Many architects seek tabula rasa conditions in designing their homes. Graves was different, building his house gradually within a literal self-storage warehouse. Where others once stored surplus belongings in cubes, he saw possibility. Built by Italian stonemasons of hollow clay tile, brick, and stucco, Graves was taken with the warehouse’s look. Karen Nichols, currently principal at Michael Graves and an employee since 1977 (when the firm was Michael Graves & Associates), explains: 'When he went to the American Academy in Rome, he became enamoured of all things Italian. When he found the house, in around 1974, he was dumbfounded that it was a Tuscan vernacular building in terms of both construction type and its formal characteristics.'
Tour the Michael Graves house in Princeton
Graves did not, of course, live in the warehouse’s 44, 10ft lockers. He revamped the interior multiple times, first finishing half of the L-shaped structure in neo-deco style (while the remainder retained a dirt floor for years), then switching to neoclassicism for the second half. He returned and classicised the first half (save for one bathroom, which remains a green and black deco artefact). He rearranged its internal circulation, shifting from a double-loaded corridor plan to a main circulation axis along one side. He carved through several double-height spaces along the way and made some modifications to the exterior. The main entrance is the former truck-loading dock, which likely can't be said of a single other architect's house in history.
The property remains with us in perfect condition thanks to Kean University, whose main campus is located about 40 miles to the north and is home to the Michael Graves College (which includes schools of architecture and design). It acquired the house in 2016 as a gift from Graves’ estate on the condition that it would preserve the property. Universities are undersung stewards of a number of distinguished properties; USC operated the Gamble house in Pasadena for 50 years, until 2019, and its policy of public access continues; Stanford owns Wright's Hanna house in Palo Alto. These sorts of properties often don't have tours you can simply walk up to – but they can be arranged by contacting the institutions, as at Kean.
Michael Graves was an architect of great talent whose quality of work was, for a time, obscured by some of his most successful commissions. He started out as an orthodox late modernist, leagued famously with Richard Meier, Peter Eisenman and Charles Gwathmey among the more formalist 'Whites', against the more contextual and eclectic tastes of the 'Greys', such as Charles Moore and Robert Venturi (the two groups represent different strands of postmodernism in the US). Graves soon morphed radically, moving well beyond grey to become a postmodern harlequin. He was an enormously successful architect in the 1980s and 1990s, eventually building the Swan and Dolphin resorts at Walt Disney World and designing housewares lines for Target and JCPenney.

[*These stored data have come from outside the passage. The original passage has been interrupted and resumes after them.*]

(* ===== verification/TcpServer.v ===== *)
(** * TcpServer: connections from [accept] to destruction

    Models [src/net/TcpServer.cc], [src/net/Acceptor.cc] and
    [src/net/EventLoopThreadPool.cc].  Loop 0 is the base loop, the others are
    those of the pool.  Each loop has its queue of functors, which it runs
    first-in first-out and exactly once (see EventLoop); the connections are
    objects in a store, of which only the state and the callbacks matter
    here (see TcpConnection). *)

From S2P Require Import Prelude Buffer Poller TcpConnection.

Open Scope nat_scope.

(** ** The pool *)

Record EventLoopThreadPool := mkPool { numThreads_ : nat; loops_ : list nat; next_ : nat }.

Definition pool_new : EventLoopThreadPool := mkPool 0 [] 0.
Definition pool_setThreadNum (p : EventLoopThreadPool) (n : nat) : EventLoopThreadPool := mkPool n (loops_ p) (next_ p).
Definition pool_start (p : EventLoopThreadPool) : EventLoopThreadPool :=
  mkPool (numThreads_ p) (loops_ p ++ seq 1 (numThreads_ p)) (next_ p).
Definition getAllLoops (p : EventLoopThreadPool) : list nat :=
  match numThreads_ p with O => [0] | _ => loops_ p end.
Definition getNextLoop (p : EventLoopThreadPool) : nat * EventLoopThreadPool :=
  match loops_ p with
  | [] => (0, p)
  | _ =>
      let next := S (next_ p) in
      (nth (next_ p) (loops_ p) 0,
       mkPool (numThreads_ p) (loops_ p) (if length (loops_ p) <=? next then 0 else next))
  end.

(** ** Connections and the server *)

Inductive Functor := FEstablish (c : nat) | FDestroy (c : nat) | FRemove (c : nat) | FListen.

(** What becomes visible: the connection callback and the channel leaving
    the poller. *)
Inductive Visible := Up (c : nat) | Down (c : nat) | Removed (c : nat).

Record Connection := mkConnection { cname : str; cloop : nat; cstate : StateE }.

For all general wishes that architects should venture into popular design, they're often criticised when they do it, and Graves was no exception. The quality of his work has received much-warranted re-evaluation in recent years, with his Portland Building in Oregon City becoming an object of preservation attention, as is, more recently, his excellent Humana building in Louisville, Kentucky, which is soon to be sold by the company of that name. He built many excellent houses, from the Hanselmann House in Fort Wayne, Indiana, to the Plocek House in Warren, New Jersey, but your odds of getting into most of them are low – save for here.
Graves’ own house provides an intensely strong argument for the value of his design philosophy. It is an elegant home that wields classical devices in all sorts of clever ways. It is also as far from an open-plan house as one can get, instead, wielding vistas and subtle shifts in form to lend constant variation. Ian Volner, in his biography of Graves, wrote of his later works’ 'far stronger focus on poche – the walls made thicker and indented with niches and recesses, such that each room had a different spatial character and a different quality of light'.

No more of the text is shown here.